And then we have to decide that life or death question.  And the Constitution and the law of Ohio and fundamental human decency says that it isn't just whether the now-convicted person did something awful but whether the awfulness outweighs who that person is and was and how it all came to be.  Because the death penalty isn't just (we're talking theory here, but it's the theory of American justice so if you don't like it consider which other country's system you'd prefer) for the worst of the worst crimes but for the worst of the worst crimes when they're committed by the worst of the worst people.
And that means more investigation and more evaluation and more expert assistance because we want to be sure that this particular person, that one, sitting there, in the courtroom, the one the judge and the jury are looking at, him:  We want to be sure he's the one that judge and jury can look at and say
You should die and we are so damn sure of it that we're willing, individually, to be responsible for killing you.
Once more, the record shows that we're wholly incapable of making those decisions in any sort of reasonable or reliable or consistent way, but the point is that we're supposed to.  And that can't be done in a vacuum.  It really does require that we invest in getting it right.
Or, you know, we can just give this whole charade up.  Just do a trial.  Save a fortune.  Avoid the moral morass and legal quagmire of the death penalty.
In Indiana they've been talking about that. Indiana has a death penalty (though a comparatively small death row), and has killed twenty people, so they're serious about it over there.  And it's not up for immediate elimination.  An AP report explains.
Indiana state lawmakers say the General Assembly is more likely to try to find ways to help counties pay for death penalty cases than to abolish executions to save money.

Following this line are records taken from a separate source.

Lemma lookup_letters (l : list CharState) i : (i < length l)%nat -> letters l !! i = Some (cs_base (l !!! i)).
Proof.
  intros Hi. unfold letters. rewrite list_lookup_fmap, lookup_total_lt by done. done.
Qed.

(** The double readings of gi and qu are readings of the grammar too. *)
Lemma ResolveGiQu_Valid z l r :
  ResolveGiQu l r = Valid -> r <> Valid ->
  exists k, (k = 1 \/ k = 2)%nat /\ letters (take k l) ∈ onsets z /\ ValidateDecomposition l k = Valid.
Proof.
  unfold ResolveGiQu. cbv zeta. intros H Hr.
  destruct l as [|s0 [|s1 l]]; try done. simpl in H.
  destruct ((cs_base s0 =w 103) && (cs_base s1 =w 105) && IsVowel s1) eqn:Hg.
  - simpl in H. bool_hyps.
    assert (letters (take 1 (s0 :: s1 :: l)) ∈ onsets z) as Ho1.
    { unfold letters. simpl. match goal with H : cs_base s0 = _ |- _ => rewrite H end.
      apply onset_single. simpl. tauto. }
    assert (letters (take 2 (s0 :: s1 :: l)) ∈ onsets z) as Ho2.
    { unfold letters. simpl. rewrite ?take_0. simpl.
      match goal with H : cs_base s0 = _, H' : cs_base s1 = _ |- _ => rewrite H, H' end.
      onset_in. }
    destruct (decide (ValidateDecomposition (s0 :: s1 :: l) 1 = Valid)) as [E1|E1]; [by eauto|].
    destruct (decide (ValidateDecomposition (s0 :: s1 :: l) 2 = Valid)) as [E2|E2]; [by eauto|].
    rewrite !(bool_decide_eq_false_2 _ E1), !(bool_decide_eq_false_2 _ E2) in H.
    simpl in H. repeat case_match; done.
  - simpl in H. destruct ((cs_base s0 =w 113) && (cs_base s1 =w 117)) eqn:Hq; [|done]. bool_hyps.
    assert (letters (take 2 (s0 :: s1 :: l)) ∈ onsets z) as Ho2.
    { unfold letters. simpl. rewrite ?take_0. simpl.
      match goal with H : cs_base s0 = _, H' : cs_base s1 = _ |- _ => rewrite H, H' end.
      onset_in. }
    destruct (decide (ValidateDecomposition (s0 :: s1 :: l) 2 = Valid)) as [E2|E2]; [by eauto|].
    rewrite !(bool_decide_eq_false_2 _ E2) in H. simpl in H. repeat case_match; done.
Qed.

Lemma ValidateImpl_Valid l z :
  ValidateImpl l z = Valid -> exists onset nucleus coda, syllable z l onset nucleus coda.
Proof.
  unfold ValidateImpl. cbv zeta. intros Hv0. case_match eqn:Hl0; [done|]. revert Hv0.
  set (stuck := (ParseInitialConsonant l z == 0%nat) && negb (IsVowel (l !!! 0%nat))).
  destruct (stuck && _) eqn:Hs; [done|].
  set (k := if stuck then 1%nat else ParseInitialConsonant l z).
  assert (letters (take k l) ∈ onsets z) as Hk.
  { subst k. destruct stuck; [|apply ParseInitialConsonant_onset].
    simpl in Hs. unfold IsD in Hs. bool_hyps. destruct l as [|s0 l]; [done|].
    unfold letters. simpl in *. rewrite ?take_0. simpl.
    match goal with H : cs_base s0 = _ |- _ => rewrite H end. apply onset_single. simpl. tauto. }
  clearbody k. intros Hv0. repeat case_match; try done.
  destruct (decide (ValidateDecomposition l k = Valid)) as [Hv|Hv].
  - by eapply decomposition_syllable.
  - destruct (ResolveGiQu_Valid z _ _ Hv0 Hv) as (k' & _ & ? & ?). by eapply decomposition_syllable.
Qed.

(** ** The tone and modifier invariant *)

(** At most one vowel has a tone, and if any vowel has a modifier, the toned one does. *)
Definition toned (s : CharState) : bool := IsVowel s && HasTone s.
Definition modified (s : CharState) : bool := IsVowel s && HasModifier s.

Definition tone_mod_ok (l : list CharState) : Prop :=
  (length (List.filter toned l) <= 1)%nat /\
  forall s, s ∈ l -> toned s = true -> existsb modified l = true -> HasModifier s = true.

Definition first_toned (l : list CharState) : nat :=
  default 0%nat (find_fwd (fun j => toned (l !!! j)) (length l)).

Lemma find_toned_cons s l :
  find_fwd (fun j => toned ((s :: l) !!! j)) (length (s :: l)) =
    if toned s then Some 0%nat
    else option_map S (find_fwd (fun j => toned (l !!! j)) (length l)).
Proof.
  unfold find_fwd. simpl. case_match; [done|].
  generalize 0%nat as k. generalize (length l) as n. induction n as [|n IHn]; intros k; simpl; [done|].
  rewrite IHn. by case_match.
Qed.

Lemma find_toned_some l s :
  In s (List.filter toned l) -> find_fwd (fun j => toned (l !!! j)) (length l) <> None.
Proof.
  intros [Hin Hs]%filter_In. apply list_elem_of_In, list_elem_of_lookup_1 in Hin as [j Hj].
  rewrite find_fwd_None. intros E. rewrite <- (list_lookup_total_correct _ _ _ Hj) in Hs.
  rewrite E in Hs; [done|]. by apply lookup_lt_Some in Hj.
Qed.

Lemma first_toned_cons s l :
  toned s = false -> List.filter toned l <> [] -> first_toned (s :: l) = S (first_toned l).
Proof.
  intros Hs Hl. unfold first_toned. rewrite find_toned_cons, Hs.
  destruct (List.filter toned l) as [|s' l'] eqn:E; [done|].
  pose proof (find_toned_some l s') as Hf. rewrite E in Hf. specialize (Hf (or_introl eq_refl)).
  by destruct (find_fwd _ _).
Qed.

Lemma ToneModScan_spec l i anyMod t :
  ToneModScan l i anyMod t =
    match t, List.filter toned l with
    | None, [] => Some (anyMod || existsb modified l, None)
    | None, [_] => Some (anyMod || existsb modified l, Some (i + first_toned l)%nat)
    | Some k, [] => Some (anyMod || existsb modified l, Some k)
    | _, _ => None
    end.
Proof.
  revert i anyMod t. induction l as [|s l IH]; intros i anyMod t; simpl.
  { destruct t; by rewrite orb_false_r. }
  destruct (IsVowel s) eqn:Hv; simpl.
  - destruct (HasTone s) eqn:Ht; simpl.
    + assert (toned s = true) as -> by (unfold toned; by rewrite Hv, Ht).
      assert (modified s = HasModifier s) as -> by (unfold modified; by rewrite Hv).
      destruct t as [k|]; [by destruct (List.filter toned l)|].
      rewrite IH. destruct (List.filter toned l) eqn:E; [|done].
      unfold first_toned. rewrite find_toned_cons.
      assert (toned s = true) as -> by (unfold toned; by rewrite Hv, Ht).
      simpl. by rewrite orb_assoc, Nat.add_0_r.
    + assert (toned s = false) as Hs by (unfold toned; by rewrite Hv, Ht). rewrite Hs.
      assert (modified s = HasModifier s) as -> by (unfold modified; by rewrite Hv).
      rewrite IH, orb_assoc. destruct t as [k|]; [done|].
      destruct (List.filter toned l) as [|s' [|? ?]] eqn:Hf; [done| |done].
      rewrite first_toned_cons by (try done; congruence). by rewrite <- plus_n_Sm.
  - assert (toned s = false) as Hs by (unfold toned; by rewrite Hv). rewrite Hs.
    assert (modified s = false) as -> by (unfold modified; by rewrite Hv).
    rewrite IH. destruct t as [k|]; [done|].
    destruct (List.filter toned l) as [|s' [|? ?]] eqn:Hf; [done| |done].
    rewrite first_toned_cons by (try done; congruence). by rewrite <- plus_n_Sm.
Qed.

Lemma first_toned_lookup l s :
  List.filter toned l = [s] -> l !! first_toned l = Some s.
Proof.
  intros Hf. unfold first_toned.
  pose proof (find_toned_some l s) as Hn. rewrite Hf in Hn. specialize (Hn (or_introl eq_refl)).
  destruct (find_fwd _ _) as [j|] eqn:E; [|done]. simpl.
  apply find_fwd_Some in E as (Hj & Ht & _).
  assert (In (l !!! j) (List.filter toned l)) as Hin.
  { apply filter_In. split; [|done]. by apply list_elem_of_In, list_elem_of_lookup_total_2. }
  rewrite Hf in Hin. destruct Hin as [->|[]]. by apply lookup_total_lt.
Qed.

Lemma CheckToneModInvariant_ok l : CheckToneModInvariant l = true <-> tone_mod_ok l.
Proof.
  unfold CheckToneModInvariant, tone_mod_ok. rewrite ToneModScan_spec. simpl.
  assert (forall s, In s (List.filter toned l) <-> s ∈ l /\ toned s = true) as Hin.
  { intros s. rewrite filter_In, list_elem_of_In. done. }
  destruct (List.filter toned l) as [|s [|s' f]] eqn:Hf.
  - split; [|done]. intros _. split; [simpl; lia|]. intros s Hs Ht. destruct (proj2 (Hin s)); auto.
  - pose proof (first_toned_lookup l s Hf) as Hl. rewrite (list_lookup_total_correct _ _ _ Hl).
    rewrite negb_true_iff, andb_false_iff, negb_false_iff. split.
    + intros H. split; [simpl; lia|]. intros s0 H0 H1 H2. rewrite H2 in H.
      destruct (proj2 (Hin s0)) as [->|[]]; [done|]. by destruct H.
    + intros [_ H]. destruct (existsb modified l) eqn:E; [right|by left].
      destruct (proj1 (Hin s)) as [? ?]; [by left|]. auto.
  - split; [done|]. simpl. intros [? _]. lia.
Qed.

(** ** How long a plausible syllable is *)

Lemma TryModifiedVowels_length v n p : TryModifiedVowels v n p = true -> (1 <= n <= 3)%nat.
Proof.
  unfold TryModifiedVowels. case_match eqn:H; [done|]. intros _.
  apply orb_false_iff in H as [H1 H2]. rewrite Nat.ltb_ge in *. lia.
Qed.

Lemma ParseFinalConsonant_2 coda : (ParseFinalConsonant coda <= 2)%nat.
Proof. unfold ParseFinalConsonant. cbv zeta. repeat case_match; lia. Qed.

(** Whatever predicate the repair attempt uses, it accepts only parsed codas. *)
Lemma TryModifiedVowels_coda v n (p : VowelEntry -> bool) coda :
  (forall e, p e = true -> (ParseFinalConsonant coda = length coda)%nat \/ coda = []) ->
  TryModifiedVowels v n p = true -> (length coda <= 2)%nat.
Proof.
  intros Hp H. assert (exists e, p e = true) as [e He].
  { unfold TryModifiedVowels in H. cbv zeta in H. case_match; [done|]. case_match; [done|].
    match type of H with (if ?b then _ else _) = _ => destruct b eqn:E end.
    - apply exists_upto_true in E as (i & _ & E). bool_hyps.
      match goal with H : existsb _ [1; 2; 3] = true |- _ =>
        apply existsb_exists in H as (m & _ & H) end.
      destruct (FindVowel _); [eauto|done].
    - bool_hyps. destruct (FindVowel _); [eauto|done]. }
  pose proof (ParseFinalConsonant_2 coda). destruct (Hp e He) as [E|E]; [lia|subst; simpl; lia].
Qed.

Lemma ValidateDecomposition_length l k :
  ValidateDecomposition l k <> Invalid -> (length l - k <= 5)%nat.
Proof.
  unfold ValidateDecomposition. cbv zeta.
  case_bool_decide as Hk; [lia|]. case_bool_decide as Hv; [done|].
  set (r := drop k l). set (n := VowelRun r). set (coda := drop n r).
  assert (length l - k = n + length coda)%nat as ->.
  { subst coda n r. rewrite !length_drop. pose proof (VowelRun_le (drop k l)) as H.
    rewrite length_drop in H. lia. }
  destruct (NucleusKey r n) as [key|] eqn:Hkey; [|done]. apply NucleusKey_length in Hkey.
  pose proof (ParseFinalConsonant_2 coda). intros H0.
  enough (length coda <= 2)%nat by lia.
  destruct (FindVowel key) as [entry|].
  - case_bool_decide; [lia|].
    destruct (ve_canEnd entry); simpl in H0.
    + case_bool_decide; [done|]. destruct (Nat.ltb_spec (ParseFinalConsonant coda) (length coda)); [done|lia].
    + match type of H0 with (if ?b then _ else _) <> _ => destruct b eqn:E; [|done] end.
      eapply TryModifiedVowels_coda, E. intros e; simpl. case_match; [done|]. intros ?. bool_hyps. by left.
  - match type of H0 with (if ?b then _ else _) <> _ => destruct b eqn:E end.
    + bool_hyps. match goal with H : length coda = _ |- _ => rewrite H end. lia.
    + match type of H0 with (if ?b then _ else _) <> _ => destruct b eqn:E2; [|done] end.
      eapply TryModifiedVowels_coda, E2. intros e; simpl. case_bool_decide as E3.
      * intros _. right. by destruct coda.
      * case_match; [|done]. intros ?. bool_hyps. by left.
Qed.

"There aren't a majority of votes in the Indiana legislature to impose either a moratorium or a revocation of the death penalty, so that's not going to happen," state Sen. John Broden, D-South Bend, a Judiciary Committee member, told The Associated Press on Wednesday. 
But there's that money thing.
An analysis conducted earlier this year by the nonpartisan Legislative Services Agency found that the average cost for trial and direct appeal in six capital cases averaged $449,887, not including the costs incurred by prosecutors or sheriffs. That compares with an average cost of $42,658 for seven trials in cases involving sentences of life without parole.  
That's more than 10 times the cost.  And money's tight these days.  Sen. Broden got the point.
"In an era of declining revenues, we either need to come up with a way to fund future death penalty cases or take a look at other options. I guess everything is on the table right now," he said. 
Sure.
The comments were in response to an assertion earlier in the week by Indiana Attorney General Greg Zoeller that lawmakers should look at whether the costs of death penalty cases are justifiable in tough economic times.
Yep.
What's true in Indiana is true in Ohio.  And it's sure true in Cuyahoga County.
That $185,000 bill.  It'll be way higher before all is said and done.  Though they could pretty much cut it off right now if Bill Mason would just offer that deal.
So maybe we should try listening to some of those prosecutors across the border to our west.  That AP report quotes a couple of them from a summit at Notre Dame University where all this was discussed.
The Elkhart Truth reported that Vanderburgh County Prosecutor Stan Levco said at the summit where Zoeller spoke on Monday that he believes Indiana's death penalty system is "nearly broken" because it costs so much.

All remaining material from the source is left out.